[Collected data entries]
(** ** Code outside the manager

    What a program can do with the two handle types.  Code outside
    [SecureSessionMgr] owns plain handles, which it may fill with any
    bytes, and encrypted handles, on which it has the public members of
    the class only: the default constructor, the move constructor, the
    move assignment and [CloneData].  The manager, the only friend, can
    moreover use the private constructor and the private assignment from
    a plain handle.  A world is the variables of such a program, with the
    history of the buffers the manager converted. *)
Record World := mkWorld {
  plains : list PacketBufferHandle;
  encrypteds : list EncryptedPacketBufferHandle;
  converted : list PacketBuffer
}.

Inductive Action :=
| OutsideNewPlain (h : PacketBufferHandle)         (* a new plain handle, any content *)
| OutsideWritePlain (i : nat) (h : PacketBufferHandle)
| OutsideDefault                                   (* EncryptedPacketBufferHandle e; *)
| OutsideMoveConstruct (j : nat)                   (* EncryptedPacketBufferHandle e(std::move(e_j)); *)
| OutsideMoveAssign (i j : nat)                    (* e_i = std::move(e_j); *)
| OutsideCloneData (j : nat)                       (* auto e = e_j.CloneData(); *)
| ManagerConstruct (j : nat)                       (* EncryptedPacketBufferHandle e(std::move(p_j)); *)
| ManagerAssign (i j : nat).                       (* e_i = std::move(p_j); *)

Definition record_converted (h : PacketBufferHandle) (log : list PacketBuffer)
  : list PacketBuffer :=
  match h with Some b => b :: log | None => log end.
(** * SQL Database Projects tooling: shallow embedding and checked properties

    Three fragments are embedded:
    - [NetCoreTool] (locating the .NET Core SDK, the version check, the
      install prompt, running a streamed command),
    - [ServerTreeDragAndDrop] (drag and drop in the server tree),
    - [NotebookViewsCardComponent] (the width and height getters).

    Asynchronous code is embedded as explicit state passing: what the
    outside world does during a call (the events a child process emits, the
    button the user presses) is an argument of the embedded function, and
    what the call does to the outside world is recorded in an effect log. *)

From Stdlib Require Import ZArith NArith List String Ascii Bool Lia.
From stdpp Require Import base option strings gmap pretty.
Import ListNotations.

Local Open Scope string_scope.
Local Open Scope list_scope.

(** ** JavaScript strings

    A string is embedded as the [string] of the bytes of its text in
    UTF-8. [split] and [join] only look at ASCII separators, on which bytes
    and UTF-16 code units agree; [trim] and [length] read the characters
    through their encodings. *)

Module JsString.

(** Puts a character in front of the first piece. *)
Definition cons_head (c : ascii) (pieces : list string) : list string :=
  match pieces with
  | [] => [String c EmptyString]
  | piece :: pieces' => String c piece :: pieces'
  end.

(** [String.prototype.split] with a one-character separator: the empty
    string gives one empty piece, and empty pieces are kept. *)
Fixpoint split_on (sep : ascii) (s : string) : list string :=
  match s with
  | EmptyString => [EmptyString]
  | String c rest =>
      if Ascii.eqb c sep then EmptyString :: split_on sep rest
      else cons_head c (split_on sep rest)
  end.

(** The part before the first [sep], and the part after it when there is
    one. *)
Fixpoint cut_at (sep : ascii) (s : string) : string * option string :=
  match s with
  | EmptyString => (EmptyString, None)
  | String c rest =>
      if Ascii.eqb c sep then (EmptyString, Some rest)
      else let '(before, after) := cut_at sep rest in (String c before, after)
  end.

(** The text of the given bytes. *)
Definition bytes (codes : list nat) : string :=
  fold_right (fun code s => String (ascii_of_nat code) s) EmptyString codes.

(** The characters removed by [String.prototype.trim], the WhiteSpace and
    LineTerminator code points of ECMAScript, each as its bytes in UTF-8:
    TAB, LF, VT, FF, CR, space, U+00A0, U+1680, U+2000 to U+200A, U+2028,
    U+2029, U+202F, U+205F, U+3000 and U+FEFF. *)
Definition white_space : list string :=
  map bytes
    [[9]; [10]; [11]; [12]; [13]; [32];
     [194; 160];
     [225; 154; 128];
     [226; 128; 128]; [226; 128; 129]; [226; 128; 130]; [226; 128; 131];
     [226; 128; 132]; [226; 128; 133]; [226; 128; 134]; [226; 128; 135];
     [226; 128; 136]; [226; 128; 137]; [226; 128; 138];
     [226; 128; 168]; [226; 128; 169];
     [226; 128; 175];
     [226; 129; 159];
     [227; 128; 128];
     [239; 187; 191]].

(** [s] without the prefix [p], when it starts with it. *)
Fixpoint strip_prefix (p s : string) : option string :=
  match p, s with
  | EmptyString, _ => Some s
  | String a p', String b s' => if Ascii.eqb a b then strip_prefix p' s' else None
  | String _ _, EmptyString => None
  end.

(** [s] without the first of [chars] that it starts with. *)
Fixpoint strip_one (chars : list string) (s : string) : option string :=
  match chars with
  | [] => None
  | w :: chars' =>
      match strip_prefix w s with
      | Some rest => Some rest
      | None => strip_one chars' s
      end
  end.

(** [s] without its longest prefix made of [chars]; a text has no more
    characters than bytes, which bounds the steps. *)
Fixpoint strip_all (chars : list string) (steps : nat) (s : string) : string :=
  match steps with
  | O => s
  | S steps' =>
      match strip_one chars s with
      | Some rest => strip_all chars steps' rest
      | None => s
      end
  end.

Definition trim_start (s : string) : string :=
  strip_all white_space (String.length s) s.

Definition trim_end (s : string) : string :=
  String.rev (strip_all (map String.rev white_space) (String.length s) (String.rev s)).

(** [String.prototype.trim] *)
Definition trim (s : string) : string := trim_end (trim_start s).

(** [String.prototype.length], the number of UTF-16 code units: one for
    each character of one to three bytes, two for each of four bytes. *)
Fixpoint utf16_length (s : string) : nat :=
  match s with
  | EmptyString => 0
  | String c rest =>
      let n := nat_of_ascii c in
      (if (n <? 128)%nat then 1
       else if (n <? 192)%nat then 0
       else if (n <? 240)%nat then 1
       else 2)
      + utf16_length rest
  end.

(** *** Texts, as a specification words them *)

(** The pieces put one after the other with [sep] between them. *)
Fixpoint joined (sep : ascii) (pieces : list string) : string :=
  match pieces with
  | [] => EmptyString
  | [piece] => piece
  | piece :: rest => piece +:+ String sep (joined sep rest)
  end.

(** A text made of [chars] only. *)
Inductive made_of (chars : list string) : string -> Prop :=
| made_of_nothing : made_of chars EmptyString
| made_of_more w s : In w chars -> made_of chars s -> made_of chars (w +:+ s).

(** A text of white space. *)
Definition white (s : string) : Prop := made_of white_space s.

(** Characters that strip cleanly: none is empty, and a text that starts
    with one of them loses exactly that one. *)
Definition strips_cleanly (chars : list string) : Prop :=
  forall w rest, In w chars -> w <> EmptyString /\ strip_one chars (w +:+ rest) = Some rest.

Definition CR : ascii := ascii_of_nat 13.
Definition LF : ascii := ascii_of_nat 10.

(** [String.prototype.split(/\r?\n/)]: a line ends at LF, or at CR LF;
    a CR that is not followed by LF stays in its line. *)
Fixpoint split_lines (s : string) : list string :=
  match s with
  | EmptyString => [EmptyString]
  | String c rest =>
      if Ascii.eqb c LF then EmptyString :: split_lines rest
      else
        match rest with
        | String c' rest' =>
            if Ascii.eqb c CR && Ascii.eqb c' LF
            then EmptyString :: split_lines rest'
            else cons_head c (split_lines rest)
        | EmptyString => [String c EmptyString]
        end
  end.

End JsString.

(** ** The [semver] package, as far as [semver.gte] needs it

    [semver] is an npm package, not code of this repository. This is its
    strict (non loose) mode: [new SemVer(version)] throws a [TypeError] when
    [version] is not a string, is longer than 256 code units, does not match
    the FULL pattern after [trim], or has a component above
    [Number.MAX_SAFE_INTEGER]. A thrown [TypeError] is [None] here. *)

Module Semver.
Import JsString.

Definition MAX_LENGTH : nat := 256.
Definition MAX_SAFE_INTEGER : N := 9007199254740991.

Definition is_digit (c : ascii) : bool := ("0" <=? c)%char && (c <=? "9")%char.
Definition is_letter (c : ascii) : bool :=
  (("a" <=? c)%char && (c <=? "z")%char) || (("A" <=? c)%char && (c <=? "Z")%char).
(** The class [[0-9A-Za-z-]]. *)
Definition is_ident_char (c : ascii) : bool :=
  is_digit c || is_letter c || Ascii.eqb c "-".

Fixpoint all_chars (p : ascii -> bool) (s : string) : bool :=
  match s with
  | EmptyString => true
  | String c rest => p c && all_chars p rest
  end.

Definition nonempty (s : string) : bool :=
  match s with EmptyString => false | String _ _ => true end.

(** [s] has no character [c]. *)
Definition has_no (c : ascii) (s : string) : bool :=
  all_chars (fun x => negb (Ascii.eqb x c)) s.

(** The characters of the text of a version. *)
Definition is_version_char (c : ascii) : bool :=
  is_ident_char c || Ascii.eqb c "." || Ascii.eqb c "+".

(** Value of a string of decimal digits. *)
Fixpoint digits_value (acc : N) (s : string) : N :=
  match s with
  | EmptyString => acc
  | String c rest => digits_value (10 * acc + (N_of_ascii c - 48)) rest
  end.

(** NUMERICIDENTIFIER, [0|[1-9]\d*]. *)
Definition is_numeric_identifier (s : string) : bool :=
  match s with
  | EmptyString => false
  | String "0" EmptyString => true
  | String c rest => is_digit c && negb (Ascii.eqb c "0") && all_chars is_digit rest
  end.

(** NONNUMERICIDENTIFIER, [\d*[a-zA-Z-][a-zA-Z0-9-]*]: identifier
    characters, not all of them digits. *)
Definition is_nonnumeric_identifier (s : string) : bool :=
  all_chars is_ident_char s && negb (all_chars is_digit s).

Definition is_prerelease_identifier (s : string) : bool :=
  is_numeric_identifier s || is_nonnumeric_identifier s.

(** BUILDIDENTIFIER, [[0-9A-Za-z-]+]. *)
Definition is_build_identifier (s : string) : bool :=
  nonempty s && all_chars is_ident_char s.

Record SemVer := mkSemVer {
  major : N;
  minor : N;
  patch : N;
  prerelease : list string;
  build : list string
}.
(** * pygamengn: the network client and its finite state machine

    A shallow embedding of [src/pygamengn/network/fsm.py] and
    [src/pygamengn/network/client.py].

    Python objects are records, attribute mutation is explicit state
    passing, and a raised exception is the [Raise] outcome of a call.  The
    mutations a call performed before it raised are kept, as in Python. *)

From stdpp Require Import gmap strings list fin_maps.
From Stdlib Require Import ZArith.

Open Scope Z_scope.

(** ** Python exceptions

    Only the class of an exception matters to an [except] clause.  [base]
    is the direct base class in the built-in hierarchy. *)

Inductive PyExc :=
  | BaseException
  | KeyboardInterrupt
  | Exception
  | AssertionError
  | AttributeError
  | LookupError
  | KeyError
  | TypeError
  | ValueError
  | RuntimeError
  | NotImplementedError
  | RecursionError
  | OSError
  | BlockingIOError
  | TimeoutError
  | ConnectionError
  | BrokenPipeError
  | ConnectionAbortedError
  | ConnectionRefusedError
  | ConnectionResetError.

#[global] Instance PyExc_eq_dec : EqDecision PyExc.
Proof. solve_decision. Defined.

* _TO DO_:
Determine how many lines in the entries above contain the word "Scope", and respond with the number alone.

* _REPLY TO THE TASK_:
3